### Your goal
The entries that follow include a run beginning at the line with "exists g'. split; [done|]. intros r ps choice Ha Hs. by" and ending at the line with "AsSystemError m = err"; restate that run word for word and leave the rest out.

### Record excerpts

(** Relayer.canHandleNewCall: a call is accepted and counted under the state lock.
    (The counter is a uint32; 2^32 calls pending at a time are not considered.) *)
Definition canHandleNewCall : cprog (bool * connectionState) :=
  atomic (λ c,
    let curState := c_state c in
    if decide (curState = connectionActive)
    then ((true, curState), c_set_pending ((λ n, n + 1) <$> c_pending c) c)
    else ((false, curState), c)).

(** [close(c.stopCh)] panics when the channel is closed already. *)
Definition closeStopCh : cprog unit :=
  atomic_go (λ c, if c_stopCh c then Panic else Ret (tt, c_close_stopCh c)).

(** checkExchanges, up to the final comparison of states; [None] is an early
    return. *)
Definition closeIfStopped (curState : connectionState) : cprog connectionState :=
  if decide (curState = connectionClosed) then mret curState
  else
    stopped ← c_read c_stoppedExchanges;
    if stopped : bool then
      ok ← moveState curState connectionClosed;
      mret (if ok : bool then connectionClosed else curState)
    else mret curState.

Definition closeInbound (curState : connectionState) : cprog (option connectionState) :=
  if decide (curState = connectionStartClose) then
    can ← canClose;
    if negb can then mret None
    else
      n ← c_read (λ c, count (c_inbound c));
      if decide (n = 0%nat) then
        ok ← moveState connectionStartClose connectionInboundClosed;
        mret (Some (if ok : bool then connectionInboundClosed else curState))
      else mret (Some curState)
  else mret (Some curState).

Definition closeOutbound (curState : connectionState) : cprog (option connectionState) :=
  if decide (curState = connectionInboundClosed) then
    can ← canClose;
    if negb can then mret None
    else
      n ← c_read (λ c, count (c_outbound c));
      if decide (n = 0%nat) then
        ok ← moveState connectionInboundClosed connectionClosed;
        mret (Some (if ok : bool then connectionClosed else curState))
      else mret (Some curState)
  else mret (Some curState).

Definition checkExchanges : cprog unit :=
  _ ← callOnExchangeChange;
  origState ← readState;
  curState ← closeIfStopped origState;
  r ← closeInbound curState;
  match r with
  | None => mret tt
  | Some curState =>
      r ← closeOutbound curState;
      match r with
      | None => mret tt
      | Some curState =>
          if decide (curState = origState) then mret tt
          else
            _ ← (if decide (curState = connectionClosed) then closeStopCh else mret tt);
            callOnCloseStateChange
      end
  end.
(* ===== verification/SystemErrors.v ===== *)
(** * System errors from end to end (SendSystemError of connection.go, messages.go,
    mex.go, reqres.go)

    A handler that fails sends its error to the caller as an error frame.  This file puts
    the connection that sends it, the frame on the wire, the exchange and the reader of the
    caller together: the caller sees the code and the message of the error; and an error
    whose message does not fit into a frame is not sent at all. *)

From S2P Require Import Prelude Errors Buffer Checksum Frame Messages Fragment FragmentCorrect Mex ReqRes Conc Health Connection.

Section system_errors.
Context `{MapRange}.

(** A caller that waits for the first fragment of its response, with the frame [g] as the
    next one of its exchange. *)
Definition awaits (callID : Z) (g : Frame) (r : reqResReader) : Prop :=
  initialFragment r = None ∧ rr_picks r = [] ∧ message_type (rr_messageForFragment r true) ≠ messageTypeError
  ∧ ∃ mex rest, heap (rr_set r) !! rr_mex r = Some mex ∧ mx_ctx mex = None ∧ msgID mex = callID ∧ recvCh mex = g :: rest.

(** What the caller gets for [err]. *)
Definition caller_sees (err : error) : error :=
  SystemError (GetSystemErrorCode (Some err)) (GetSystemErrorMessage err) None.

Lemma system_error_sent callID span err c :
  0 <= callID < 2^32 → span_ok span → len (GetSystemErrorMessage err) <= MaxFramePayloadSize - 28 →
  c_state c ≠ connectionClosed → (length (c_sendCh c) < c_sendCap c)%nat →
  ∃ c' f wire, run (SendSystemError callID span err) c = Ret (None, c')
  ∧ c_sendCh c' = c_sendCh c ++ [f] ∧ on_wire f wire
  ∧ ∀ g rest e, frame_ok g → ∃ g', ReadIn (mkStream (wire ++ rest) e) g = Ret (None, g', mkStream rest e)
    ∧ ∀ r, awaits callID g' r → ∃ m r', rr_recvNextFragment true r = Ret ((None, Some (ErrorMessage m)), r')
      ∧ AsSystemError m = caller_sees err ∧ rr_err r' = Some (caller_sees err).
Proof.
  intros Hid Hsp Hlen Hst Hcap.
  set (em := mkErrorMessage callID (GetSystemErrorCode (Some err)) span (GetSystemErrorMessage err)).
  assert (Hok : msg_ok em) by (split; [exact Hsp|]; cbn; unfold MaxFramePayloadSize in *; frame_lia).
  destruct (message_over_wire em blankFrame NewFrame_ok Hok Hid) as (f1 & wire & f2 & HW & Hout & _ & HR).
  { cbn [msg_enc errorMessage_wire errorMessage_enc em_tracing em_message em]. unfold errorMessage_enc, span_enc, em.
    cbn [em_tracing em_message errCode].
    rewrite !length_app, !length_be_enc. unfold MaxFramePayloadSize in *. cbn [length]. lia. }
  eexists _, f1, wire. split_and!.
  - unfold SendSystemError. fold em. rewrite HW. cbn [run atomic glift]. rewrite decide_False by done.
    unfold trySend. rewrite decide_True by done. reflexivity.
  - reflexivity.
  - intros send. exists f2. apply Hout.
  - intros g rest e Hg. destruct (HR g (mkErrorMessage callID x00 emptySpan []) rest e Hg) as (g1 & HRead & Hg1 & Hgid & Hgt & Hread).
    exists g1. split; [done|]. intros r (Hini & Hp & Hmt & mex & more & Hm & Hctx & Hmid & Hch).
    unfold rr_recvNextFragment. rewrite Hini, Hm, Hp. cbn [head default from_option id].
    unfold recvPeerFrameOfType, recvPeerFrame, takeFrame, checkFrame. rewrite Hctx, Hch.
    rewrite decide_True by (rewrite Hgid; cbn; by rewrite Hmid). cbn [mbind option_bind].
    rewrite decide_False by (rewrite Hgt; intros Heq; by apply Hmt; rewrite <- Heq).
    rewrite decide_True by (by rewrite Hgt).
    unfold Frame_read in Hread. destruct (SizedPayload g1) as [sp| |]; try done. cbn [mbind go_bind] in *.
    injection Hread as Hread. rewrite Hgid. cbn [msg_ID errorMessage_message em em_id] in *.
    change (r_Wrap sp (NewReadBuffer [])) with (NewReadBuffer sp).
    destruct (errorMessage_read _ (NewReadBuffer sp)) as [[m err'] rb]. cbn in Hread. injection Hread as -> ->.
    eexists _, _. split; [reflexivity|]. by split.
Qed.

(** C13: a system error reaches the caller: the connection queues one frame, which any peer
    reads from the wire, and the reader of the response that waits for it fails with the
    code and the message that were sent, and keeps failing with them. *)
Theorem system_error_delivered callID span err c :
  0 <= callID < 2^32 → span_ok span → len (GetSystemErrorMessage err) <= MaxFramePayloadSize - 28 →
  c_state c ≠ connectionClosed → (length (c_sendCh c) < c_sendCap c)%nat →
  ∃ c' f wire, run (SendSystemError callID span err) c = Ret (None, c')
  ∧ c_sendCh c' = c_sendCh c ++ [f] ∧ on_wire f wire
  ∧ ∀ g rest e, frame_ok g → ∃ g', ReadIn (mkStream (wire ++ rest) e) g = Ret (None, g', mkStream rest e)
    ∧ ∀ r, awaits callID g' r → ∃ m r', rr_recvNextFragment true r = Ret ((None, Some (ErrorMessage m)), r')
      ∧ AsSystemError m = caller_sees err ∧ rr_err r' = Some (caller_sees err).
Proof. apply system_error_sent. Qed.

(** An open connection with room in its send channel sends the error [err] of the call as
    one frame, and whoever waits for the response and reads that frame, with a new reader
    of the arguments, satisfies [P]. *)
Definition error_received (callID : Z) (err : error) (P : fragmentingReader reqResReader → Prop) : Prop :=
  ∀ span c, span_ok span → c_state c ≠ connectionClosed → (length (c_sendCh c) < c_sendCap c)%nat →
  ∃ c' f wire, run (SendSystemError callID span err) c = Ret (None, c')
  ∧ c_sendCh c' = c_sendCh c ++ [f] ∧ on_wire f wire
  ∧ ∀ g rest e, frame_ok g → ∃ g', ReadIn (mkStream (wire ++ rest) e) g = Ret (None, g', mkStream rest e)
    ∧ ∀ r ps choice, awaits callID g' r → rr_state r = reqResReaderPreArg1 → P (newFragmentingReader r ps choice).

Lemma error_received_impl callID err (P Q : fragmentingReader reqResReader → Prop) :
  (∀ r, P r → Q r) → error_received callID err P → error_received callID err Q.
Proof.
  intros HPQ HP span c Hsp Hst Hcap. destruct (HP span c Hsp Hst Hcap) as (c' & f & wire & ? & ? & ? & HR).
  exists c', f, wire. split_and!; [done..|]. intros g rest e Hg. destruct (HR g rest e Hg) as (g' & ? & Hr).
  exists g'. split; [done|]. intros r ps choice Ha Hs. by apply HPQ, Hr.
Qed.

(** The first argument of the response then is the error. *)
Lemma arg1Reader_error r ps choice err m r1 :
  rr_state r = reqResReaderPreArg1 →
  rr_recvNextFragment true r = Ret ((None, Some (ErrorMessage m)), r1) →
  AsSystemError m = err → rr_err r1 = Some err →
  ∃ r', arg1Reader (newFragmentingReader r ps choice) = Ret (Some err, r').
Proof.
  intros Hst HR Hm He. unfold arg1Reader, argReader. run_step. rewrite decide_True by done.
  assert (∃ r2, reader_ArgReader false (newFragmentingReader r ps choice) = Ret (Some err, r2)
    ∧ rr_err (fr_receiver r2) = Some err) as (r2 & HA & He2).
  { unfold reader_ArgReader, reader_BeginArgument, nextFragment, recvAndParseNextFragment.
    run_step. cbn [fr_err fr_state newFragmentingReader].
    change (isReadingArgument fragmentingReadStart) with false. cbv beta iota.
    rewrite bool_decide_eq_false_2, bool_decide_eq_true_2 by done.
    unfold mbind, gost_bind, gget, onReceiver. cbn -[rr_recvNextFragment]. rewrite HR. cbn. rewrite Hm.
    eexists. split; [reflexivity|]. cbn. unfold rr_doneReading. destruct (rr_kind r1); exact He. }
  erewrite gost_bind_run by exact HA. cbv beta iota. unfold onReceiver, rr_failed. rewrite He2. by eexists.
Qed.

Lemma error_reaches_reader callID err :
  0 <= callID < 2^32 → len (GetSystemErrorMessage err) <= MaxFramePayloadSize - 28 →
  error_received callID err (λ r, ∃ r', arg1Reader r = Ret (Some (caller_sees err), r')).
Proof.
  intros Hid Hlen span c Hsp Hst Hcap.
  destruct (system_error_sent callID span err c Hid Hsp Hlen Hst Hcap) as (c' & f & wire & ? & ? & ? & HR).
  exists c', f, wire. split_and!; [done..|]. intros g rest e Hg. destruct (HR g rest e Hg) as (g' & ? & Hr).
  exists g'. split; [done|]. intros r ps choice Ha Hs. destruct (Hr r Ha) as (m & r' & ? & ? & ?).
  by eapply arg1Reader_error.
Qed.
End system_errors.

(** ** Messages that do not fit *)

Lemma errorMessage_unfit m w :
  wbuf_ok w → w_err w = None → (w_BytesRemaining w < 28 + length (em_message m))%nat →
  ∃ e w', errorMessage_write m w = (Some e, w').
Proof.
  intros Hok He Hlen. unfold errorMessage_write.
  assert (Hone : is_Some (w_err ((_ ← WriteSingleByte (errCode m); _ ← Span_write (em_tracing m);
    WriteLen16String (em_message m)) w).2)).
  { destruct (decide (len (em_message m) < 65536)) as [Hs|Hs].
    - assert (Hw : writes (_ ← WriteSingleByte (errCode m); _ ← Span_write (em_tracing m);
        WriteLen16String (em_message m)) (errorMessage_enc m)).
      { unfold errorMessage_enc. apply writes_bind; [writes_tac|].
        apply writes_bind; [apply Span_write_writes|]. writes_tac. }
      destruct Hw as (_ & _ & Hfull). destruct (Hfull w Hok He) as (w' & HW & He' & _); [|rewrite HW; cbn [snd]; rewrite He'; by eexists].
      unfold errorMessage_enc, span_enc. rewrite !length_app, !length_be_enc. cbn [length]. lia.
    - unfold mbind, st_bind. destruct (WriteSingleByte (errCode m) w) as [[] w1].
      destruct (Span_write (em_tracing m) w1) as [[] w2].
      destruct (WriteLen16String_too_long (em_message m) w2) as (w3 & -> & He3); [lia|exact He3]. }
  unfold mbind, st_bind in *. destruct (WriteSingleByte (errCode m) w) as [[] w1].
  destruct (Span_write (em_tracing m) w1) as [[] w2]. destruct (WriteLen16String (em_message m) w2) as [[] w3].
  destruct Hone as [e He3]. exists e, w3. unfold w_Err. cbn in He3. by rewrite He3.
Qed.

(** An error whose message is longer than a frame can hold is not sent: SendSystemError
    reports it to the handler's side, the connection queues nothing, and the caller is
    left to its timeout. *)
Theorem system_error_too_long callID span err c :
  len (GetSystemErrorMessage err) > MaxFramePayloadSize - 28 →
  ∃ e, run (SendSystemError callID span err) c = Ret (Some e, c).
Proof.
  intros Hlen. unfold SendSystemError, Frame_write. cbn [msg_write errorMessage_message].
  set (em := mkErrorMessage callID _ span _).
  destruct (errorMessage_unfit em (NewWriteBuffer (Payload blankFrame))) as (e & w' & ->).
  - apply NewWriteBuffer_ok.
  - done.
  - change (w_BytesRemaining (NewWriteBuffer (Payload blankFrame))) with (length (Payload blankFrame)).
    assert (length (Payload blankFrame) = Z.to_nat MaxFramePayloadSize) as ->.
    { destruct NewFrame_ok as [Hb _]. unfold Payload, blankFrame. rewrite length_drop. frame_lia. }
    unfold em. cbn [em_message]. lia.
  - eexists. cbn [run mret prog_ret]. reflexivity.
Qed.

Lemma system_error_delivered_witness :
  ∃ c' f wire, run (SendSystemError 7 emptySpan (otherError (str "no"))) (newConnection 1 10 false false) = Ret (None, c')
  ∧ c_sendCh c' = [f] ∧ on_wire f wire.
Proof.
  destruct (system_error_delivered (H := storage_range) 7 emptySpan (otherError (str "no")) (newConnection 1 10 false false))
    as (c' & f & wire & H1 & H2 & H3 & _).
  - split; vm_compute; congruence.
  - repeat split; vm_compute; congruence.
  - vm_compute. congruence.
  - discriminate.
  - cbn. lia.
  - exists c', f, wire. split_and!; [exact H1|exact H2|exact H3].
Defined.

Lemma system_error_too_long_witness :
  ∃ e, run (SendSystemError 7 emptySpan (otherError (replicate 65492 x61))) (newConnection 1 10 false false)
       = Ret (Some e, newConnection 1 10 false false).
Proof.
  apply system_error_too_long. cbn [GetSystemErrorMessage Error]. rewrite length_replicate. reflexivity.
Defined.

### Response to this exercise
  exists g'. split; [done|]. intros r ps choice Ha Hs. by apply HPQ, Hr.
Qed.

(** The first argument of the response then is the error. *)
Lemma arg1Reader_error r ps choice err m r1 :
  rr_state r = reqResReaderPreArg1 →
  rr_recvNextFragment true r = Ret ((None, Some (ErrorMessage m)), r1) →
  AsSystemError m = err → rr_err r1 = Some err →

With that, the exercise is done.